The Group of Twenty (G20) and the International Monetary Fund (IMF) for several years have committed to complete work on an IMF quota review by the spring of 2019 and no later than the fall of 2019. What to do with IMF quotas, the Fund's first-line capital, is also intimately bound up with similar questions about the Fund's other backstop resources—the New Arrangements to Borrow (NAB) and bilateral borrowing agreements. 

The IMF—an organization at the heart of America's vision of an open global economy founded upon multilateral cooperation—is invaluable to U.S. national security and economic interests around the globe. For decades, the Fund has supported countries of key strategic interest to the United States. It has lessened the fallout from global shocks on the U.S. economy. Apart from these benefits, the Fund is a solid financial investment for the United States. It can provide large amounts of financing to combat volatility and contagion in global markets, at a time when U.S. resources for bilateral lending and development aid are highly constrained. The Trump administration's recent strong support for the $50 billion IMF loan to Argentina—despite purported concerns about international institutions and large-scale IMF lending—is proof positive.  

Doing nothing on quotas will be a recipe for the rest of the world to point fingers at and further ostracize the United States. That should be a concern to the current administration. In contrast, supporting modest action—even if legislation is required—could garner tremendous goodwill for the United States, and enhance American soft power, at little cost. The United States should work with the Fund's membership to strike a responsible deal. 

The question then is what kind of deal. While IMF management and staff may put forward arguments for a large overall quota increase, the case for doing so is not persuasive. Quota resources are ample at this time. However, there are credible arguments for some action. There is a clear case for modest redistribution of IMF quota shares, which could be addressed through a highly targeted approach or a limited modest quota increase.  
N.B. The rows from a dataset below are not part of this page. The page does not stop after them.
(* ===== verification/Endian.v ===== *)
(** The branches for a big-endian target ([cfg(target_endian = "big")] in
    [crates/monetdb-arrow/src/decode.rs] and [encode.rs]).  There a column's
    bytes are not the memory of its values: the decoder reads every value, the
    encoder writes every value, no buffer is borrowed and no response adopted.
    The rest of the development is about the little-endian branches; the two
    give the same results. *)

From stdpp Require Import base list numbers strings gmap.
From S2P Require Import Prelude RustStd Types Exportbin Calendar Inet ArrowData Decode DecodeProofs Encode Codec Chunked.
Local Open Scope Z_scope.

(** ** Decoding *)

(** The loop of [decode_primitive]: values, validity, and whether there is a
    null. *)
Fixpoint push_values (from_le : bytes → Z) (null : Z → bool) (chunks : list bytes) (values : list Z) (validity : list bool)
    (has_nulls : bool) : list Z * list bool * bool :=
  match chunks with
  | [] => (values, validity, has_nulls)
  | chunk :: chunks =>
      let value := from_le chunk in
      let valid := negb (null value) in
      push_values from_le null chunks (values ++ [value]) (validity ++ [valid]) (has_nulls || negb valid)
  end.

Definition decode_primitive_big (data_type : DataType) (n : nat) (from_le : bytes → Z) (null : Z → bool) (data : bytes)
    (rows : nat) : res DecodeError ArrayRef :=
  _ ← expect_fixed data (Z.of_nat rows) (Z.of_nat n);
  let '(values, validity, has_nulls) := push_values from_le null (chunks n data) [] [] false in
  Ok (APrimitive data_type values (if has_nulls then Some validity else None)).

Section decoding.
Context `{Arrow}.

(** [decode_decimal]: sixteen bytes are one of the widths of the loop. *)
Definition decode_decimal_big (data : bytes) (rows : nat) (precision scale : Z) (hugeint : bool) : res DecodeError ArrayRef :=
  if negb ((1 <=? precision) && (precision <=? 38)) || (scale <? 0) || (precision <? scale)
  then Err (DE_InvalidColumn "decimal precision/scale must satisfy 1 <= precision <= 38 and 0 <= scale <= precision")
  else
    width ← or_panic (if hugeint then Some 16 else decimal_width precision);
    _ ← expect_fixed data (Z.of_nat rows) width;
    decode_decimal_width (Z.to_nat width) data precision scale hugeint.

(** [decode_column], the types with another branch. *)
Definition decode_column_big (data_type : MonetType) (data : bytes) (rows : nat) : res DecodeError ArrayRef :=
  match data_type with
  | MTinyInt => decode_primitive_big DInt8 1 i_from_le (λ v, v =? i8_min) data rows
  | MSmallInt => decode_primitive_big DInt16 2 i_from_le (λ v, v =? i16_min) data rows
  | MInt => decode_primitive_big DInt32 4 i_from_le (λ v, v =? i32_min) data rows
  | MBigInt => decode_primitive_big DInt64 8 i_from_le (λ v, v =? i64_min) data rows
  | MHugeInt => decode_decimal_big data rows 38 0 true
  | MOid => decode_primitive_big DUInt64 8 u_from_le (λ v, v =? 2 ^ 63) data rows
  | MDecimal precision scale => scale ← decimal_scale scale; decode_decimal_big data rows precision scale false
  | MReal => decode_primitive_big DFloat32 4 u_from_le f32_is_nan data rows
  | MDouble => decode_primitive_big DFloat64 8 u_from_le f64_is_nan data rows
  | MMonthInterval => decode_primitive_big DInt32 4 i_from_le (λ v, v =? i32_min) data rows
  | MDayInterval | MSecInterval =>
      decode_primitive_big (DDuration Millisecond) 8 i_from_le (λ v, v =? i64_min) data rows
  | data_type => decode_column data_type data rows
  end.

Definition decode_columns_big (columns : list ResultColumn) (data : list bytes) (row_count : nat)
    : res DecodeError (list ArrayRef) :=
  map_res (λ '(column, bytes), decode_column_big (column_sql_type column) bytes row_count) (zip columns data).

Definition decode_frame_with_schema_big (frame : bytes) (columns : list ResultColumn)
    (expected_result_id expected_start_row : Z) (requested_rows : nat) (schema : list Field) : res DecodeError RecordBatch :=
  frame ← map_err DE_Frame (parse_frame frame);
  row_count ← validate_frame frame columns expected_result_id expected_start_row requested_rows;
  arrays ← decode_columns_big columns (frame_columns frame) row_count;
  record_batch schema arrays row_count.

(** [should_adopt_frame] is false: the owned response is decoded like any. *)
Definition decode_frame_owned_with_schema_big (frame : bytes) (columns : list ResultColumn)
    (expected_result_id expected_start_row : Z) (requested_rows : nat) (schema : list Field) : res DecodeError RecordBatch :=
  parsed ← map_err DE_Frame (parse_frame frame);
  row_count ← validate_frame parsed columns expected_result_id expected_start_row requested_rows;
  '(_, _) ← map_err DE_Frame (parse_frame_ranges frame);
  arrays ← decode_columns_big columns (frame_columns parsed) row_count;
  record_batch schema arrays row_count.

Lemma push_values_spec from_le null groups values validity has_nulls :
  push_values from_le null groups values validity has_nulls =
  (values ++ (from_le <$> groups), validity ++ ((λ v, negb (null v)) <$> (from_le <$> groups)),
   has_nulls || existsb negb ((λ v, negb (null v)) <$> (from_le <$> groups))).
Proof.
  revert values validity has_nulls. induction groups as [|group groups IH]; intros values validity has_nulls; cbn [push_values].
  { cbn. by rewrite !app_nil_r, orb_false_r. }
  rewrite IH, <- !app_assoc. cbn [fmap list_fmap existsb app]. by rewrite orb_assoc.
Qed.

Lemma decode_primitive_big_eq dt n from_le null data rows :
  (0 < n)%nat → decode_primitive_big dt n from_le null data rows = decode_primitive dt n from_le null data rows.
Proof.
  intros Hn. unfold decode_primitive_big, decode_primitive.
  destruct (expect_fixed data (Z.of_nat rows) (Z.of_nat n)) as [u|e|] eqn:He; cbn [mbind res_bind]; [|done..].
  destruct (expect_fixed_chunks data rows n u Hn He) as (Hl & _). rewrite push_values_spec. cbn [app orb].
  rewrite take_ge by (by rewrite length_fmap, Hl). done.
Qed.

Lemma decode_decimal_big_eq data rows precision scale hugeint :
  decode_decimal_big data rows precision scale hugeint = decode_decimal data rows precision scale hugeint.
Proof.
  unfold decode_decimal_big, decode_decimal. destruct (negb _ || _ || _); [done|].
  destruct (or_panic _) as [width| |]; cbn [mbind res_bind]; [|done..].
  destruct (expect_fixed _ _ _) as [u| |]; cbn [mbind res_bind]; [|done..].
  destruct (Z.eqb_spec width 16) as [->|]; [|done]. unfold decode_decimal_width, validate_decimal_values.
  change (Z.to_nat 16) with 16%nat. change (- 2 ^ (8 * Z.of_nat 16 - 1)) with i128_min.
  destruct (mapi_res _ 0 _); by cbn [mbind res_bind].
Qed.

Lemma decode_column_big_eq t data rows : decode_column_big t data rows = decode_column t data rows.
Proof.
  destruct t; cbn [decode_column_big decode_column]; try done;
    first [apply decode_primitive_big_eq; lia | apply decode_decimal_big_eq
          | destruct (decimal_scale _); cbn [mbind res_bind]; [apply decode_decimal_big_eq|done..]].
Qed.

Lemma decode_columns_big_eq columns data rows : decode_columns_big columns data rows = decode_columns columns data rows.
Proof.
  unfold decode_columns_big, decode_columns, map_res. generalize 0%nat.
  induction (zip columns data) as [|[column bytes] l IH]; intros i; [done|].
  cbn [mapi_res]. by rewrite decode_column_big_eq, IH.
Qed.

Lemma decode_frame_big_eq frame columns id start requested schema :
  decode_frame_with_schema_big frame columns id start requested schema =
  decode_frame_with_schema frame columns id start requested schema.
Proof.
  unfold decode_frame_with_schema_big, decode_frame_with_schema. destruct (map_err _ _) as [p| |]; cbn [mbind res_bind]; [|done..].
  destruct (validate_frame _ _ _ _ _) as [n| |]; cbn [mbind res_bind]; [|done..]. by rewrite decode_columns_big_eq.
Qed.

Lemma decode_frame_owned_big_eq frame columns id start requested schema :
  decode_frame_owned_with_schema_big frame columns id start requested schema =
  decode_frame_with_schema frame columns id start requested schema.
Proof.
  unfold decode_frame_owned_with_schema_big, decode_frame_with_schema.
  destruct (parse_frame frame) as [p| |] eqn:Hp; cbn [map_err mbind res_bind]; [|done..].
  destruct (parse_frame_inv _ _ Hp) as (header & ranges & -> & _).
  destruct (validate_frame p _ _ _ _) as [n| |]; cbn [map_err mbind res_bind]; [|done..]. by rewrite decode_columns_big_eq.
Qed.
End decoding.

(** ** Encoding *)

(** The loop that writes every value ([append_le], [to_le_bytes]). *)
Definition append_values (width : nat) (null : Z) (values : list Z) (nulls : validity) : bytes :=
  foldl (λ out cell, out ++ to_le_bytes width (match cell with None => null | Some value => value end)) []
    (cells values nulls).

Definition encode_primitive_big (width : nat) (null : Z) (values : list Z) (nulls : validity) : res EncodeError bytes :=
  _ ← check_rows (λ v, v =? null) sentinel_message values nulls;
  Ok (append_values width null values nulls).

Definition encode_f32_big (values : list Z) (nulls : validity) : res EncodeError bytes :=
  _ ← check_rows (λ v, negb (f32_is_finite v)) finite_message values nulls;
  Ok (append_values 4 f32_NAN values nulls).

Definition encode_f64_big (values : list Z) (nulls : validity) : res EncodeError bytes :=
  _ ← check_rows (λ v, negb (f64_is_finite v)) finite_message values nulls;
  Ok (append_values 8 f64_NAN values nulls).

(** Nothing is borrowed. *)
Definition borrowed_wire_bytes_big (array : ArrayRef) : res EncodeError (option bytes) := Ok None.

Section encoding.
Context `{Chrono, Half}.

(** [encode_column], the types with another branch. *)
Definition encode_by_type_big (array : ArrayRef) (monet_type : MonetType) : res EncodeError bytes :=
  let dt := array_data_type array in
  match dt with
  | DInt8 => with_primitive array dt (encode_primitive_big 1 i8_min)
  | DInt16 => with_primitive array dt (encode_primitive_big 2 i16_min)
  | DInt32 => with_primitive array dt (encode_primitive_big 4 i32_min)
  | DInt64 => with_primitive array dt (encode_primitive_big 8 i64_min)
  | DFloat32 => with_primitive array dt encode_f32_big
  | DFloat64 => with_primitive array dt encode_f64_big
  | _ => encode_by_type array monet_type
  end.

Definition encode_column_big (field : Field) (array : ArrayRef) : res EncodeError bytes :=
  monet_type ← monet_type_for_field field;
  width ← column_fixed_wire_width field (array_data_type array);
  _ ← match width with
      | Some width => checked_encoded_size (Z.of_nat (array_len array)) width
      | None => Ok 0
      end;
  match encode_inet array monet_type with
  | Some result => result
  | None => encode_by_type_big array monet_type
  end.

Definition piece_bytes_big (field : Field) (slice : ArrayRef) : res EncodeError bytes :=
  borrowed ← borrowed_wire_bytes_big slice;
  match borrowed with
  | Some data => Ok data
  | None => encode_column_big field slice
  end.

Section chunks.
Context {Sink E : Type} (emit : Sink → bytes → res E Sink).

Definition emit_piece_big (field : Field) (slice : ArrayRef) (total : Z) (sink : Sink)
    : res (ChunkedEncodeError E) (Z * Sink) :=
  data ← map_err (CE_Encode E) (piece_bytes_big field slice);
  total ← ok_or (checked_add total (len data)) (CE_Encode E (EE_InvalidValue 0 "encoded column length overflows"));
  sink ← map_err (CE_Sink E) (emit sink data);
  Ok (total, sink).

Fixpoint emit_pieces_big (fuel : nat) (field : Field) (array : ArrayRef) (step start : nat) (total : Z) (sink : Sink)
    : res (ChunkedEncodeError E) (Z * Sink) :=
  match fuel with
  | O => Ok (total, sink)
  | S fuel =>
      if (start <? array_len array)%nat then
        let n := Nat.min (array_len array - start) step in
        '(total, sink) ← emit_piece_big field (array_slice array start n) total sink;
        emit_pieces_big fuel field array step (start + step) total sink
      else Ok (total, sink)
  end.

Fixpoint encode_column_chunks_big_loop (field : Field) (arrays : list ArrayRef) (target_bytes total : Z) (sink : Sink)
    : res (ChunkedEncodeError E) (Z * Sink) :=
  match arrays with
  | [] => Ok (total, sink)
  | array :: arrays =>
      estimated ← map_err (CE_Encode E) (estimated_encoded_size field array);
      let step := rows_per_chunk target_bytes (Z.of_nat (array_len array)) estimated in
      '(total, sink) ← emit_pieces_big (array_len array) field array (Z.to_nat step) 0 total sink;
      encode_column_chunks_big_loop field arrays target_bytes total sink
  end.

Definition encode_column_chunks_big (field : Field) (arrays : list ArrayRef) (target_bytes : Z) (sink : Sink)
    : res (ChunkedEncodeError E) (Z * Sink) :=
  encode_column_chunks_big_loop field arrays target_bytes 0 sink.
End chunks.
Critically, the United States also needs to act to maintain its position in the NAB, so the Fund has a sufficient reserve tank to cope with emergencies that may batter the world economy. Otherwise, the IMF would be underfunded. Management and staff would then likely push to expand IMF bilateral borrowings, in which the United States does not participate, further diluting U.S. clout in the Fund and global economic circles.

China will be a main beneficiary of any quota share redistribution due to its current underrepresentation using virtually any metric, and in particular, China’s contribution to world GDP. Rather than simply opposing China, the administration should recognize that China rightly merits an increase in its IMF voting power, that the Chinese central bank that represents China in the Fund is committed to market reforms and working with the IMF, and it is in the U.S. interest to back these Chinese reformers lest they drift away from the IMF and pursue regionalism to a greater extent. Supporting a modest China share adjustment could also provide the administration leverage for bilateral discussions with Chinese authorities, including for rationalizing and reducing Chinese official lending around the world, which is harming many countries’ debt sustainability.  

The United States should retain its current voting power in the Fund. That affords a comfortable cushion, including well into the future, over the 15 percent threshold needed for the United States to exercise veto power over key IMF decisions. Eroding that cushion—for example, by letting others increase their quotas, while the U.S. keeps its nominal quota unchanged—is unjustified on the basis of the continued large weight of the United States in the global economic and financial systems, and could run into opposition in Congress and hasten the day the United States potentially loses its veto in the Fund. More perniciously, it would clearly look as if the United States were giving up its own influence and power in the Fund and ceding it to China.  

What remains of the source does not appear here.